Arts and Design

Inside The Box: Plymouth’s £48m bid for cultural revival




Alexandre da Cunha’s concrete Figurehead II on show at The Box
Finnbarr Webster/The Box/Getty Images

This was meant to be Plymouth’s year of culture. In 2013, the port city on England’s south-west coast lost a bid to become the 2017 UK City of Culture, but organisers told the BBC: “Plymouth is ready now to be a cultural hub.” City councillors embarked on plans for a multimillion-pound programme of commemorations in 2020, the 400th anniversary of the Mayflower’s sailing from Plymouth to the New England colonies.

The constraints of Covid-19 have forced most “Mayflower 400” events to wait until 2021, including community theatre, hip-hop dance and the transatlantic voyage of a solar and AI-powered research vessel named the Mayflower Autonomous Ship. But a key piece of the 2020 calendar remains: the opening of The Box, a free-admission venue for the collections of the old City Museum and Art Gallery, Record Office and the region’s vast photographic, film and TV archives. Originally scheduled for May, the £48m complex will open on 29 September with the exhibition Mayflower 400: Legend and Legacy (29 September-18 September 2021).

There can be “no party as such” until perhaps summer 2021, “once there’s a vaccine”, says Paul Brookes, The Box’s interim chief executive. Despite the “disappointment” of meeting a seven-year deadline without fanfare—and without the American tourists who had been expected to pour in for the Mayflower anniversary—he asserts: “It is better for us to be open than not open, to earn as much as we can and to build our reputation.” He hopes The Box, which will initially run at 25% of visitor capacity with all tickets pre-booked online, will benefit from the boom in domestic tourism to the south-west.

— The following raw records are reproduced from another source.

(** The loop over the lyrics patterns: the first candidate of a pattern
    that passes is decoded and assigned, and the loop ends when the
    assigned text is not empty. *)
Fixpoint scan_lyrics (html : jstring) (patterns : list scan_pattern)
  (lyrics : jsval) : jsval :=
  match patterns with
  | [] => lyrics
  | pattern :: rest =>
      match scan_candidates html pattern with
      | Some matches =>
          match first_some plausible_lyrics matches with
          | Some lyricText =>
              let lyrics' := JStr (decode_lyrics lyricText) in
              if truthy lyrics' then lyrics' else scan_lyrics html rest lyrics'
          | None =>
              if truthy lyrics then lyrics else scan_lyrics html rest lyrics
          end
      | None => scan_lyrics html rest lyrics
      end
  end.

(** Lines 198 to 231. *)
Definition lyrics_step (html : jstring) (lyrics : jsval) : jsval :=
  if negb (truthy lyrics) then scan_lyrics html lyrics_patterns lyrics
  else lyrics.

(** The test of the styles scan on one candidate. *)
Definition plausible_style (c : jsval) : option jstring :=
  match c with
  | JStr styleText => if Nat.ltb 2 (length styleText) then Some styleText else None
  | _ => None
  end.

Fixpoint scan_styles (html : jstring) (patterns : list scan_pattern)
  (styles : jsval) : jsval :=
  match patterns with
  | [] => styles
  | pattern :: rest =>
      match scan_candidates html pattern with
      | Some matches =>
          match first_some plausible_style matches with
          | Some styleText =>
              let styles' :=
                JStr (trim (replace_all no_flags re_esc_quote [dq] styleText)) in
              if truthy styles' then styles' else scan_styles html rest styles'
          | None =>
              if truthy styles then styles else scan_styles html rest styles
          end
      | None => scan_styles html rest styles
      end
  end.

(** Lines 261 to 270: a genre word in the description meta tag. *)
Definition meta_genre_step (html : jstring) (styles : jsval) : jsval :=
  if negb (truthy styles) then
    match exec no_flags re_meta_desc html with
    | Some metaDesc =>
        match group metaDesc 1 with
        | JStr ((_ :: _) as desc) =>
            match exec flag_i re_genre desc with
            | Some genreMatch => group genreMatch 1
            | None => styles
            end
        | _ => styles
        end
    | None => styles
    end
  else styles.

(** Lines 233 to 271. *)
Definition styles_step (html : jstring) (styles : jsval) : jsval :=
  if negb (truthy styles) then
    meta_genre_step html (scan_styles html styles_patterns styles)
  else styles.

(** Lines 125 to 271: the field resolver. *)
Definition resolve (html : jstring) (loc : located) : result fields :=
  let f0 := fields_of_song (songData loc) in
  styles1 <- negative_tags_step (songData loc) (styles f0) ;;
  let (lyrics1, styles2) := page_props_step (nextData loc) (lyrics f0) styles1 in
  lyrics2 <- prompt_ref_step html (songData loc) lyrics1 ;;
  title1 <- title_step html (title f0) ;;
  let artist1 := artist_step html (artist f0) in
  let lyrics3 := lyrics_step html lyrics2 in
  let styles3 := styles_step html styles2 in
  Ok {| title := title1; artist := artist1;
        lyrics := lyrics3; styles := styles3 |}.

(* ------------------------------------------------------------------ *)
(** *** [/parse]: cleaning and the reply *)

(** The chain of replacements of [clean] on a string. *)
Definition clean_text (s : jstring) : jstring :=
  trim
    (replace_all no_flags re_newlines [10%N; 10%N]
       (replace_all no_flags re_spaces (lit " ")
          (replace_all no_flags re_tag []
             (replace_all no_flags re_nbsp (lit " ") s)))).

(** [x || null] for a string [x]. *)
Definition or_null (t : jstring) : option jstring :=
  match t with [] => None | _ :: _ => Some t end.

(** [clean] of the source: [None] is [null].  The optional call stops
    at [null] and [undefined] only; any other value that is not a
    string has no [replace] to call. *)
Definition clean (s : jsval) : result (option jstring) :=
  match s with
  | JUndefined | JNull => Ok None
  | JStr t => Ok (or_null (clean_text t))
  | _ => Throw NotAFunction
  end.

Record found_patterns : Type :=
  { found_title : bool; found_artist : bool; found_lyrics : bool;
    found_styles : bool; found_audio_url : bool }.

Record debug_info : Type :=
  { hasNextData : bool; scriptCount : nat; htmlLength : nat;
    foundPatterns : found_patterns }.

(** The object [/parse] sends. *)
Record parse_record : Type :=
  { r_url : jstring;
    r_title : option jstring;
    r_artist : option jstring;
    r_lyrics : option jstring;
    r_styles : option jstring;
    r_audio_url : jsval;
    r_transcription_note : option jstring;
    r_rawHtmlSnippet : jstring;
    r_songData : option jstring;
    r_debugInfo : debug_info }.

Definition transcription_note : jstring :=
  lit "For accurate lyrics, consider using an LLM with audio transcription capabilities on the audio_url".

(** Lines 273 to 311: the reply built from the resolved fields. *)
Definition assemble (url html : jstring) (loc : located) (f : fields)
  : result parse_record :=
  let rawHtmlSnippet := slice0 html 2000 in
  let audioUrl := or_ (get (songData loc) "audio_url") JNull in
  t <- clean (title f) ;;
  a <- clean (artist f) ;;
  l <- clean (lyrics f) ;;
  s <- clean (styles f) ;;
  sd <- (if truthy (songData loc) then
           match JSON_stringify (songData loc) with
           | Some text => Ok (Some (slice0 text 500))
           | None => Throw UndefinedReceiver
           end
         else Ok None) ;;
  Ok {| r_url := url;
        r_title := t; r_artist := a; r_lyrics := l; r_styles := s;
        r_audio_url := audioUrl;
        r_transcription_note :=
          if truthy audioUrl then Some transcription_note else None;
        r_rawHtmlSnippet := rawHtmlSnippet;
        r_songData := sd;
        r_debugInfo :=
          {| hasNextData :=
               match nextDataMatch loc with Some _ => true | None => false end;
             scriptCount := length (allScripts loc);
             htmlLength := length html;
             foundPatterns :=
               {| found_title := truthy (title f);
                  found_artist := truthy (artist f);
                  found_lyrics := truthy (lyrics f);
                  found_styles := truthy (styles f);
                  found_audio_url := truthy audioUrl |} |} |}.

(** Lines 28 to 311: everything [/parse] does with the text of the page. *)
Definition parse_page (url html : jstring) : result parse_record :=
  loc <- locate html ;;
  f <- resolve html loc ;;
  assemble url html loc f.

(* ------------------------------------------------------------------ *)
(** *** [/extract] *)

(** A section of the organized reply: the named properties of a value. *)
Definition pick (v : jsval) (names : list string) : list (string * jsval) :=
  map (fun k => (k, get v k)) names.

(** The object [/extract] sends. *)
Record extract_record : Type :=
  { e_url : jstring;
    e_extraction_timestamp : jstring;
    e_song_info : list (string * jsval);
    e_user_info : list (string * jsval);
    e_media : list (string * jsval);
    e_metadata : list (string * jsval);
    e_engagement : list (string * jsval);
    e_technical : list (string * jsval);
    e_raw_next_data : list (string * jsval);
    e_full_song_data : jsval }.

(** The [__NEXT_DATA__] script in [/extract]: [songData] and [nextData]
    after it, both [null] before. *)
Definition extract_next_data (nextDataMatch : option match_result)
  : jsval * jsval :=
  match nextDataMatch with
  | Some m =>
      match as_string (group m 1) with
      | Ok text =>
          match JSON_parse text with
          | Some nextData =>
              let pageProps := get (get nextData "props") "pageProps" in
              (or_ (or_ (get pageProps "song") (get pageProps "data")) pageProps,
               nextData)
          | None => (JNull, JNull)
          end
      | Throw _ => (JNull, JNull)
      end
  | None => (JNull, JNull)
  end.

(** What [/extract] does with the text of the page: [None] is the reply
    404. *)
Definition extract_page (w : World) (url html : jstring)
  : result (option extract_record) :=
  let nextDataMatch := exec no_flags re_next_data html in
  let (songData1, nextData) := extract_next_data nextDataMatch in
  let allScripts := scripts_of html in
  songData2 <- (if negb (truthy songData1)
                then from_scripts allScripts songData1
                else Ok songData1) ;;
  if negb (truthy songData2) && negb (truthy nextData) then Ok None
  else
    let pageProps := get (get nextData "props") "pageProps" in
    let song := or_ (get pageProps "song") (get pageProps "data") in
    Ok (Some
      {| e_url := url;
         e_extraction_timestamp := now_iso w;
         e_song_info :=
           pick song ["id"; "title"; "display_name"; "created_at"; "status";
                      "model_name"; "gpt_description_prompt"];
         e_user_info :=
           pick (get song "user")
             ["id"; "display_name"; "handle"; "avatar_image_url"; "is_verified"];
         e_media :=
           pick song ["audio_url"; "video_url"; "image_url"; "image_large_url"];
         e_metadata :=
           pick (get song "metadata")
             ["prompt"; "gpt_description_prompt"; "audio_prompt_id"; "history";
              "concat_history"; "type"; "duration"; "refund_credits"; "stream";
              "error_type"; "error_message"; "tags"];
         e_engagement :=
           pick song ["play_count"; "upvote_count"; "is_liked"; "reaction"];
         e_technical :=
           pick song ["duration"; "is_trashed"; "is_public"; "stem_from_id";
                      "infill_start_s"; "infill_end_s"];
         e_raw_next_data :=
           pick nextData ["props"; "page"; "query"; "buildId"; "isFallback";
                          "gssp"];
         e_full_song_data := song |}).

(* ------------------------------------------------------------------ *)
(** *** The two handlers *)

Inductive reply : Type :=
| BadRequest                       (* 400: Provide a valid suno.com song URL at /song/<id> *)
| ParseFailed (details : js_error) (* 500: Failed to fetch or parse page *)
| ExtractFailed (details : js_error) (* 500: Failed to fetch or extract data *)
| NotFound                         (* 404: No song data found on page *)
| Parsed (r : parse_record)        (* 200 *)
| Extracted (r : extract_record).  (* 200 *)

Definition valid_url (url : jstring) : bool :=
  match url with
  | [] => false
  | _ :: _ => test flag_i re_url url
  end.

(** [await fetch(url)], the [response.ok] test and [response.text()]. *)
Definition fetch_text (fetched : fetch_result) : result jstring :=
  match fetched with
  | FetchRejects message => Throw (NetworkError message)
  | Response status statusText body =>
      if response_ok status then Ok body
      else Throw (HttpError status statusText)
  end.

(** The handler of [/parse]. *)
Definition parse_handler (w : World) (url : jstring) (fetched : fetch_result)
  : reply :=
  if negb (valid_url url) then BadRequest
  else
    match (html <- fetch_text fetched ;; parse_page url html) with
    | Ok r => Parsed r
    | Throw err => ParseFailed err
    end.

(** The handler of [/extract]. *)
Definition extract_handler (w : World) (url : jstring) (fetched : fetch_result)
  : reply :=
  if negb (valid_url url) then BadRequest
  else
    match (html <- fetch_text fetched ;; extract_page w url html) with
    | Ok (Some r) => Extracted r
    | Ok None => NotFound
    | Throw err => ExtractFailed err
    end.

End Engine.

End Server.
Import Server.

(* ================================================================== *)
(** ** Views of strings and matches used to state the properties *)
(* ================================================================== *)

Module Views.

(** The longest run of characters accepted by [ok] at the head of a
    string, and what is left after it. *)
Fixpoint take_run (ok : N -> bool) (s : jstring) : jstring :=
  match s with
  | c :: s' => if ok c then c :: take_run ok s' else []
  | [] => []
  end.

Fixpoint drop_run (ok : N -> bool) (s : jstring) : jstring :=
  match s with
  | c :: s' => if ok c then drop_run ok s' else s
  | [] => []
  end.

(** A greedy star over a one-character test, as a recursion on the
    input [r] that the state [x] has left. *)
Fixpoint greedy_run (ok : N -> bool) (c : cont) (x : mstate) (r : jstring)
  : option mstate :=
  match r with
  | ch :: r' =>
      if ok ch then
        match greedy_run ok c (advance x r') r' with
        | Some z => Some z
        | None => c x
        end
      else c x
  | [] => c x
  end.

(** The same for a lazy star. *)
Fixpoint lazy_run (ok : N -> bool) (c : cont) (x : mstate) (r : jstring)
  : option mstate :=
  match c x with
  | Some z => Some z
  | None =>
      match r with
      | ch :: r' => if ok ch then lazy_run ok c (advance x r') r' else None
      | [] => None
      end
  end.

(** The state [n] code units further on. *)
Definition advance_by (x : mstate) (n : nat) : mstate :=
  {| ms_rest := skipn n (ms_rest x); ms_pos := n + ms_pos x;
     ms_caps := ms_caps x |}.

Behind the scenes, Covid-19 posed myriad complications for the staff and contractors racing to complete the venue’s nine permanent collection galleries. Construction was interrupted by the UK lockdown in March, resuming more slowly in June with social distancing on site. All the collection objects for display—around 2,500, according to senior curator Emma Philip, from an astonishing total of more than two million holdings—were moved in and out of temporary storage. A 6m-high concrete sculpture commissioned from the Brazilian artist Alexandre da Cunha for the foyer could only be fabricated for delivery in the second week of September.


Leonor Antunes’s newly commissioned stained glass window for the museum
Photo: Dom Moore

The Mayflower 400 exhibition—the largest ever staged in Plymouth, with some 300 artefacts from 32 lenders—was also adapted to the “new normal”, says its curator, Jo Loosemore. The British Library and National Archives agreed to “virtual couriering”, but some loans from US collections are missing because physical couriers were unable to travel. The Second Pierce Patent—the 1621 document that gave the Pilgrims from England permission to colonise Plymouth, Massachusetts—is represented by a facsimile, pending the safe arrival of the newly restored parchment from Pilgrim Hall Museum in Massachusetts.

The Black Lives Matter movement prompted further late changes to a gallery devoted to the history of exploration from Plymouth, for example to acknowledge the role of Elizabethan “sea dogs” Francis Drake and his cousin John Hawkins in the origins of the English slave trade. “We have taken a serious look at our displays… but we don’t consider this a finished picture,” Philip says.

The need to examine “difficult history” is central to the concept of the Mayflower exhibition, says Loosemore, who worked with a Native American creative agency on displays addressing the “brutal” impact of European colonisation on the indigenous Wampanoag people. Paula Peters, the founder of the agency and a Wampanoag advisor to the US programme of anniversary commemorations, describes the collaboration as a chance to tell “a story that has been marginalised for centuries”.

With exhibits spanning social and natural history, archaeology, world cultures, historic and contemporary art, as well as the local archives, Philip says The Box represents “more than the sum of its parts” for Plymouth. Its name—converted from the more prosaic Plymouth History Centre—alludes to the building’s cantilevered architecture but “it’s also, of course, a play on ‘What’s in the Box?’ and the surprises that might come out”, Brookes says.

Funded with £16m from the National Heritage Lottery Fund and £4m from Arts Council England, it is the UK’s biggest museum building project of 2020. There is a “sense that we’ve been brave”, Brookes says, in going ahead with the opening in a highly uncertain year. The city council, which is footing around half of the opening costs and providing an annual £1.4m subsidy, considers The Box a symbol of Plymouth’s post-pandemic regeneration that “sets the direction for positive change in the local economy”.

After a decade of UK austerity cuts to local government, Brookes pays tribute to the council’s “extraordinary” support under both Conservative and Labour leadership. “It’s unlikely a project of this scale can happen again in the next five years in this country,” he thinks. “I feel incredibly fortunate that we have been able to do it.”